Would you please output, word for word, the span of the listing below that opens on the line containing "(** [a / b] of the" and closes on the line containing "Definition round (a"? Include both ends and nothing more.

** MATERIAL PROVIDED follows **

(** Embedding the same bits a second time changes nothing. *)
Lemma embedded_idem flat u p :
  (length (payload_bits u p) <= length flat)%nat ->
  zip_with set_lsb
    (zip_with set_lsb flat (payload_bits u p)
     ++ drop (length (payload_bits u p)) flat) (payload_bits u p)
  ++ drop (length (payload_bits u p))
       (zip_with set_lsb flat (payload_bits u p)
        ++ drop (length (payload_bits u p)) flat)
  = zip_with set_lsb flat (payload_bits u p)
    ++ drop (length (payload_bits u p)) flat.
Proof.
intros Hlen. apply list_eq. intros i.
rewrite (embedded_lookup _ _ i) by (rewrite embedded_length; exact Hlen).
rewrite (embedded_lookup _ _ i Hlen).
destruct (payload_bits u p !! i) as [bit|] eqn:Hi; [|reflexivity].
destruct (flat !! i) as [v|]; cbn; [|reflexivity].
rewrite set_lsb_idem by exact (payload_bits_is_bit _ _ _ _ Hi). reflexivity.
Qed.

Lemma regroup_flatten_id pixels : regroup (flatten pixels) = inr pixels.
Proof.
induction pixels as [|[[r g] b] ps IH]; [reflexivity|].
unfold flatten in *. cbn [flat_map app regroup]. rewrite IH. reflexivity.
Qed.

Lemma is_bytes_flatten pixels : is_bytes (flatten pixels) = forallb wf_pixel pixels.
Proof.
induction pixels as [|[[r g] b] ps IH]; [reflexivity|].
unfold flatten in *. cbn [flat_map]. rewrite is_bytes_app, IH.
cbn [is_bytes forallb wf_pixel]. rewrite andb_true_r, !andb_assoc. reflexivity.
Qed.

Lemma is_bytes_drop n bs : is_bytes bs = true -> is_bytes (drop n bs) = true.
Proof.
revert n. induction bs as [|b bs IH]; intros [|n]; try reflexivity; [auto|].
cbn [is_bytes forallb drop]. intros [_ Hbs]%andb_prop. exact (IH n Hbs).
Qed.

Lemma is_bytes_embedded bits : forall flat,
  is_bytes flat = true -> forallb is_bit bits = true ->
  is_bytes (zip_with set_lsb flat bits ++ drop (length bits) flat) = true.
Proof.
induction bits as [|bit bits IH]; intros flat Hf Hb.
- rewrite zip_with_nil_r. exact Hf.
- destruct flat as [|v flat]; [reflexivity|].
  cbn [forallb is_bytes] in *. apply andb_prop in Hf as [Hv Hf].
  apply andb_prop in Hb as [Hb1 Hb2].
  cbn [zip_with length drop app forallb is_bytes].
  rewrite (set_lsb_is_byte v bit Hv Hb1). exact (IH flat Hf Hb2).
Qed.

** End of MATERIAL PROVIDED **
** MATERIAL PROVIDED follows **

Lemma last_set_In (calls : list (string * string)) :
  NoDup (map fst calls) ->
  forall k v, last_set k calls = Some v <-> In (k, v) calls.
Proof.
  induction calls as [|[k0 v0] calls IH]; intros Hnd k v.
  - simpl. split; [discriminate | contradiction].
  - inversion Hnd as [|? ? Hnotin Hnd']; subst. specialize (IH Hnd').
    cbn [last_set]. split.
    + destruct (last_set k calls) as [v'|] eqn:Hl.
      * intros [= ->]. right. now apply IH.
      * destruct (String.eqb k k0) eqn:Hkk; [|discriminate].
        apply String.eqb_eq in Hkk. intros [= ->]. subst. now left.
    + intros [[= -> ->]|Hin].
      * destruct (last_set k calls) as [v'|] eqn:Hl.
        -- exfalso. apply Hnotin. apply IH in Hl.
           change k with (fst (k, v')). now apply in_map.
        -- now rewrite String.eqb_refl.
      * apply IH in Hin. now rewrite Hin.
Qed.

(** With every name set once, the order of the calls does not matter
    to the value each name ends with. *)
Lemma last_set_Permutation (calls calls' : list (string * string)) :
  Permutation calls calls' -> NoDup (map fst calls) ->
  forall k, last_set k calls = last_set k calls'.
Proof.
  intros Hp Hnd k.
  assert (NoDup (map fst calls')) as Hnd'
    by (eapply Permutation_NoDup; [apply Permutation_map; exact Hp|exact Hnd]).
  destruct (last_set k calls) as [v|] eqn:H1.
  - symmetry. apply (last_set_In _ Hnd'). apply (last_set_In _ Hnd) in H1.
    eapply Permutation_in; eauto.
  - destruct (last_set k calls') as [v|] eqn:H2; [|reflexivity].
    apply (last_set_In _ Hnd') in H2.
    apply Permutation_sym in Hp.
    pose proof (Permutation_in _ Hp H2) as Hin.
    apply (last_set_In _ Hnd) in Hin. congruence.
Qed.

** End of MATERIAL PROVIDED **
** MATERIAL PROVIDED follows **

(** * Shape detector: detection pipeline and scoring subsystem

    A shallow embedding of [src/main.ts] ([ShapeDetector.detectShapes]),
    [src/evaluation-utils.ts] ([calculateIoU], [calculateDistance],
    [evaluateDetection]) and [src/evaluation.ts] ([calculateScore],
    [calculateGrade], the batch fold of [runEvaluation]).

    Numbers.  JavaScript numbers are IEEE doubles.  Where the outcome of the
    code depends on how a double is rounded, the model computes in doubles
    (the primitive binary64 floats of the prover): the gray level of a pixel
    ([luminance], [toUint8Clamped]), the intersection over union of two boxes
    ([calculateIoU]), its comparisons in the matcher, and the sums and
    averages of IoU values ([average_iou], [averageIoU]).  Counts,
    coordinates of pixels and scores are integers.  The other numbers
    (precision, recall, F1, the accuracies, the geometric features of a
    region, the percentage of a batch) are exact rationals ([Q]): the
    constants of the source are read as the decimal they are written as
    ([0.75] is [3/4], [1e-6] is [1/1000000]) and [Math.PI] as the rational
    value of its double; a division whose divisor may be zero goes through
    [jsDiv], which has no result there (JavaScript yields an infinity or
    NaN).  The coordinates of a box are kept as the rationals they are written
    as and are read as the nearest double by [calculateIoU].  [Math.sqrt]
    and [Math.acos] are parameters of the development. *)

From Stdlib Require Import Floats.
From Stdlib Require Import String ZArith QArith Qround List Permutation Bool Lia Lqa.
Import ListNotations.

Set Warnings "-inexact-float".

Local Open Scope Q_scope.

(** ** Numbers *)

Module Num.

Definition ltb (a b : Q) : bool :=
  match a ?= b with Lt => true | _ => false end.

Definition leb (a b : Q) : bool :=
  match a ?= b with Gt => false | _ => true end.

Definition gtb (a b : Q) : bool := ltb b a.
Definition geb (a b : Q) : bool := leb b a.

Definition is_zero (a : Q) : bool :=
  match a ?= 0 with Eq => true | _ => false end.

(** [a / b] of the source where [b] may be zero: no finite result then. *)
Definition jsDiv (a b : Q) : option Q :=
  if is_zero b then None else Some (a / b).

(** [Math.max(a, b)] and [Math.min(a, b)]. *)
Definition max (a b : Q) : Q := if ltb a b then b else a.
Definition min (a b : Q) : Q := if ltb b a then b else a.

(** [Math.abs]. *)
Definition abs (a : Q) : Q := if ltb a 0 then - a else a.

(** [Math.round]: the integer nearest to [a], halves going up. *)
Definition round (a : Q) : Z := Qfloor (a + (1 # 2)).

** End of MATERIAL PROVIDED **

# [RESULT]
(** [a / b] of the source where [b] may be zero: no finite result then. *)
Definition jsDiv (a b : Q) : option Q :=
  if is_zero b then None else Some (a / b).

(** [Math.max(a, b)] and [Math.min(a, b)]. *)
Definition max (a b : Q) : Q := if ltb a b then b else a.
Definition min (a b : Q) : Q := if ltb b a then b else a.

(** [Math.abs]. *)
Definition abs (a : Q) : Q := if ltb a 0 then - a else a.

(** [Math.round]: the integer nearest to [a], halves going up. *)
Definition round (a : Q) : Z := Qfloor (a + (1 # 2)).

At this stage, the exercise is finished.